A não ser que retorne para amar o amor que ficou... Esta imensa extensão, este infinito, onde não há lugar para ninguém, bastam para me estrangular a sede.
A não ser que regue com a água de fonte cristalina, utopias e sonhos não re-versam as imagens de seus frutos re-vestindo os bosques da alma de outros panoramas da beleza e do belo, paisagens do In-finito.
A não ser que con-temple os re-cônditos da memória, outras luzes do Ser não se manifestarão, outros desejos e volos permanecerão in-auditos.
A não ser que con-sinta o tempo iluminar as veredas e sendas do espírito, a face do Ser límpida e serena não se mostrará, o semblante não id-ent-ifica a alma saciando sua sede na terceira margem do rio de utopias e esperanças, a fisionomia não confere o silêncio sendo concebido nos terrenos baldios do eu.
A não ser que deseje o encontro da vida em sua pureza, o tempo serão nuvens brancas deslizando rápidas no celeste azul do espaço.
A não ser que inspire o perfume das rosas e a neblina marítima, no alvorecer, a inspiração da eternidade não in-finitiva os versos e estrofes do soneto da alegria seduzindo o silêncio a se re-velar por inteiro.
A não ser que vislumbre os pássaros sobrevoando os campos, entoando seus cantos di-versos e ad-versos, como será a música da natureza a ritmar de sonhos e fantasias as con-tingências, melodiar de quimeras e sorrelfas o jardim do eu?
A não ser que afague a solidão do ser, o silêncio não se inter-ditará de vir-a-ser do outro que habita atrás do eu, abrindo os leques esperanças da verdade, mesmo que breve, mesmo que efêmera.

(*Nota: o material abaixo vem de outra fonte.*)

Lemma main_zip_eq (input output_zip : Path) (z : ZipData) (s : State) :
  docker_pull env = Exit0 ->
  is_zip (resolve env input) = true ->
  read_zip env (resolve env input) = Some z ->
  zip_writable env output_zip = true ->
  let t := mkdtemp env (dirs s) in
  let sx := after_extract env z (after_pull s) in
  let l := as_completed env (zip_images z t) in
  let sc := after_packaging (jobs_map env l sx []) output_zip
                            (jobs_state env l sx) in
  main env input output_zip s
  = logging INFO Completed (snd (rmtree env t sc)).
Proof.
  intros Hp Hz Hr Hw t sx l sc.
  rewrite (main_after_pull env _ _ _ Hp). unfold bind at 1.
  rewrite (process_files_zip env _ z _ Hz Hr).
  cbn [dirs after_pull]. fold t. fold sx. fold l.
  unfold bind at 1. rewrite (create_output_zip_ok env _ _ _ Hw). fold sc.
  unfold bind. now rewrite rmtree_returns.
Qed.

Lemma main_zip_run (input output_zip : Path) (z : ZipData) (s : State) :
  docker_pull env = Exit0 ->
  is_zip (resolve env input) = true ->
  read_zip env (resolve env input) = Some z ->
  zip_writable env output_zip = true ->
  let t := mkdtemp env (dirs s) in
  let sx := after_extract env z (after_pull s) in
  let l := as_completed env (zip_images z t) in
  let r := main env input output_zip s in
  fst r = Ok tt /\
  dirs (snd r)
  = (if workspace_removed env t (jobs_state env l sx)
     then filter (fun d => negb (PathOps.eqb t d)) (dirs s ++ [t])
     else dirs s ++ [t]) /\
  archives (snd r) output_zip
  = Some (flat_map (arcnames (jobs_state env l sx)) (jobs_map env l sx [])) /\
  procs (snd r) = procs s ++ pull_cmd :: flat_map (job_procs env) l.
Proof.
  intros Hp Hz Hr Hw t sx l r. subst r.
  rewrite (main_zip_eq _ _ z s Hp Hz Hr Hw). fold t. fold sx. fold l.
  set (sc := after_packaging _ _ _).
  destruct (rmtree_frame t sc) as (_ & Hpr & Ha).
  destruct (jobs_state_frame env l sx) as (Hd & _ & Hprocs).
  cbn [logging fst snd dirs archives procs].
  rewrite rmtree_dirs, Ha, Hpr.
  subst sc. cbn [after_packaging dirs archives procs outputs].
  rewrite Hd, Hprocs, PathFacts.eqb_refl.
  unfold workspace_removed, sx.
  cbn [after_packaging after_extract after_pull dirs procs outputs]. fold t.
  rewrite <- app_assoc. repeat split.
Qed.

Lemma main_zip_unwritable_eq (input output_zip : Path) (z : ZipData)
      (s : State) :
  docker_pull env = Exit0 ->
  is_zip (resolve env input) = true ->
  read_zip env (resolve env input) = Some z ->
  zip_writable env output_zip = false ->
  let t := mkdtemp env (dirs s) in
  let l := as_completed env (zip_images z t) in
  main env input output_zip s
  = (Raise (OSError output_zip),
     jobs_state env l (after_extract env z (after_pull s))).
Proof.
  intros Hp Hz Hr Hw t l.
  rewrite (main_after_pull env _ _ _ Hp). unfold bind at 1.
  rewrite (process_files_zip env _ z _ Hz Hr).
  cbn [dirs after_pull]. fold t. fold l.
  unfold bind. now rewrite (create_output_zip_failed env _ _ _ Hw).
Qed.

Lemma main_zip_unwritable (input output_zip : Path) (z : ZipData) (s : State) :
  docker_pull env = Exit0 ->
  is_zip (resolve env input) = true ->
  read_zip env (resolve env input) = Some z ->
  zip_writable env output_zip = false ->
  let r := main env input output_zip s in
  fst r = Raise (OSError output_zip) /\
  dirs (snd r) = dirs s ++ [mkdtemp env (dirs s)].
Proof.
  intros Hp Hz Hr Hw r. subst r.
  rewrite (main_zip_unwritable_eq _ _ z s Hp Hz Hr Hw).
  cbn [fst snd]. split; [reflexivity|].
  destruct (jobs_state_frame env
              (as_completed env (zip_images z (mkdtemp env (dirs s))))
              (after_extract env z (after_pull s))) as (Hd & _).
  rewrite Hd. reflexivity.
Qed.

Lemma main_image_eq (input output_zip : Path) (s : State) :
  docker_pull env = Exit0 ->
  is_image (resolve env input) = true ->
  zip_writable env output_zip = true ->
  let l := as_completed env [resolve env input] in
  let sp := after_pull s in
  main env input output_zip s
  = logging INFO Completed
      (after_packaging (jobs_map env l sp []) output_zip (jobs_state env l sp)).
Proof.
  intros Hp Hi Hw l sp.
  rewrite (main_after_pull env _ _ _ Hp). unfold bind at 1.
  rewrite (process_files_image env _ _ Hi). fold l. fold sp.
  unfold bind. now rewrite (create_output_zip_ok env _ _ _ Hw).
Qed.

Lemma main_image_run (input output_zip : Path) (s : State) :
  docker_pull env = Exit0 ->
  is_image (resolve env input) = true ->
  zip_writable env output_zip = true ->
  let l := as_completed env [resolve env input] in
  let sp := after_pull s in
  let r := main env input output_zip s in
  fst r = Ok tt /\
  dirs (snd r) = dirs s /\
  archives (snd r) output_zip
  = Some (flat_map (arcnames (jobs_state env l sp)) (jobs_map env l sp [])) /\
  glob_png (snd r) = glob_png (jobs_state env l sp).
Proof.
  intros Hp Hi Hw l sp r. subst r.
  rewrite (main_image_eq _ _ s Hp Hi Hw). fold l. fold sp.
  destruct (jobs_state_frame env l sp) as (Hd & _).
  cbn [logging fst snd after_packaging dirs archives glob_png].
  rewrite Hd, PathFacts.eqb_refl. repeat split.
Qed.

End CompletedRuns.

(** C2, as stated, fails: on an input that is neither image nor archive the
    run raises, yet [docker pull] has been spawned before the rejection. *)
Lemma unsupported_input_spawns_pull :
  is_image (resolve Demo.env ["data"; "notes.txt"]) = false /\
  is_zip (resolve Demo.env ["data"; "notes.txt"]) = false /\
  fst (main Demo.env ["data"; "notes.txt"] Demo.out Demo.s0)
  = Raise (ValueError "Unsupported input file type: .txt") /\
  procs (snd (main Demo.env ["data"; "notes.txt"] Demo.out Demo.s0))
  = [["docker"; "pull"; "mmunozag/pyhist"]] /\
  procs (snd (main Demo.env ["data"; "notes.txt"] Demo.out Demo.s0))
  <> procs Demo.s0.
Proof.
  vm_compute. repeat split. discriminate.
Qed.

(** C2, amended. On an input whose resolved path has neither a recognised
    image suffix nor the archive suffix the run raises; [process_files]
    rejects it at once, leaving the state as it found it; no container is
    started for any image, no directory is made and no archive written. The
    one process of the run is [docker pull], spawned by [main] before the
    input is looked at; when the pull goes through, the error of the run is
    the rejection. *)
Theorem unsupported_input_rejected :
  forall (env : Env) (input output_zip : Path) (s : State),
    is_image (resolve env input) = false ->
    is_zip (resolve env input) = false ->
    let r := main env input output_zip s in
    (exists e, fst r = Raise e) /\
    process_files env input s
    = (Raise (ValueError ("Unsupported input file type: "
                            ++ suffix (resolve env input))%string), s) /\
    procs (snd r) = procs s ++ [pull_cmd] /\
    (forall p, In (docker_cmd p) (procs (snd r)) -> In (docker_cmd p) (procs s)) /\
    dirs (snd r) = dirs s /\
    archives (snd r) = archives s /\
    (docker_pull env = Exit0 ->
     fst r = Raise (ValueError ("Unsupported input file type: "
                                  ++ suffix (resolve env input))%string)).
Proof.
  intros env input output_zip s Hi Hz r. subst r.
  assert (procs (snd (main env input output_zip s)) = procs s ++ [pull_cmd]
          /\ dirs (snd (main env input output_zip s)) = dirs s
          /\ archives (snd (main env input output_zip s)) = archives s
          /\ exists e, fst (main env input output_zip s) = Raise e)
    as (Hprocs & Hdirs & Harch & Hraise).
  { destruct (docker_pull env) as [|stderr] eqn:Hp.
    - rewrite (main_unsupported env _ _ _ Hp Hi Hz). simpl. eauto.
    - rewrite (main_pull_failed env _ _ _ _ Hp). simpl. eauto. }
  repeat split; auto.
  - apply process_files_unsupported; assumption.
  - intros p. rewrite Hprocs, in_app_iff. intros [H | [H | []]]; auto.
    symmetry in H. now apply docker_cmd_not_pull in H.
  - intros Hp. now rewrite (main_unsupported env _ _ _ Hp Hi Hz).
Qed.

Lemma unsupported_input_rejected_witness :
  is_image (resolve Demo.env ["data"; "notes.txt"]) = false /\
  is_zip (resolve Demo.env ["data"; "notes.txt"]) = false /\
  procs (snd (main Demo.env ["data"; "notes.txt"] Demo.out Demo.s0))
  = procs Demo.s0 ++ [pull_cmd].
Proof.
  split; [reflexivity|]. split; [reflexivity|].
  exact (proj1 (proj2 (proj2
    (unsupported_input_rejected Demo.env ["data"; "notes.txt"] Demo.out
       Demo.s0 eq_refl eq_refl)))).
Defined.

A não ser que alimente os verbos da liberdade com as sementes da ações e atitudes fundamentadas na id-ent-idade, na autenticidade, não haverá quaisquer caminhos de entrega, solidariedade, compaixão.
A não ser que acenda as achas da lareira no in-verno, a solidão será sempre carente de uni-versos e horizontes, de luzes e sons do eterno.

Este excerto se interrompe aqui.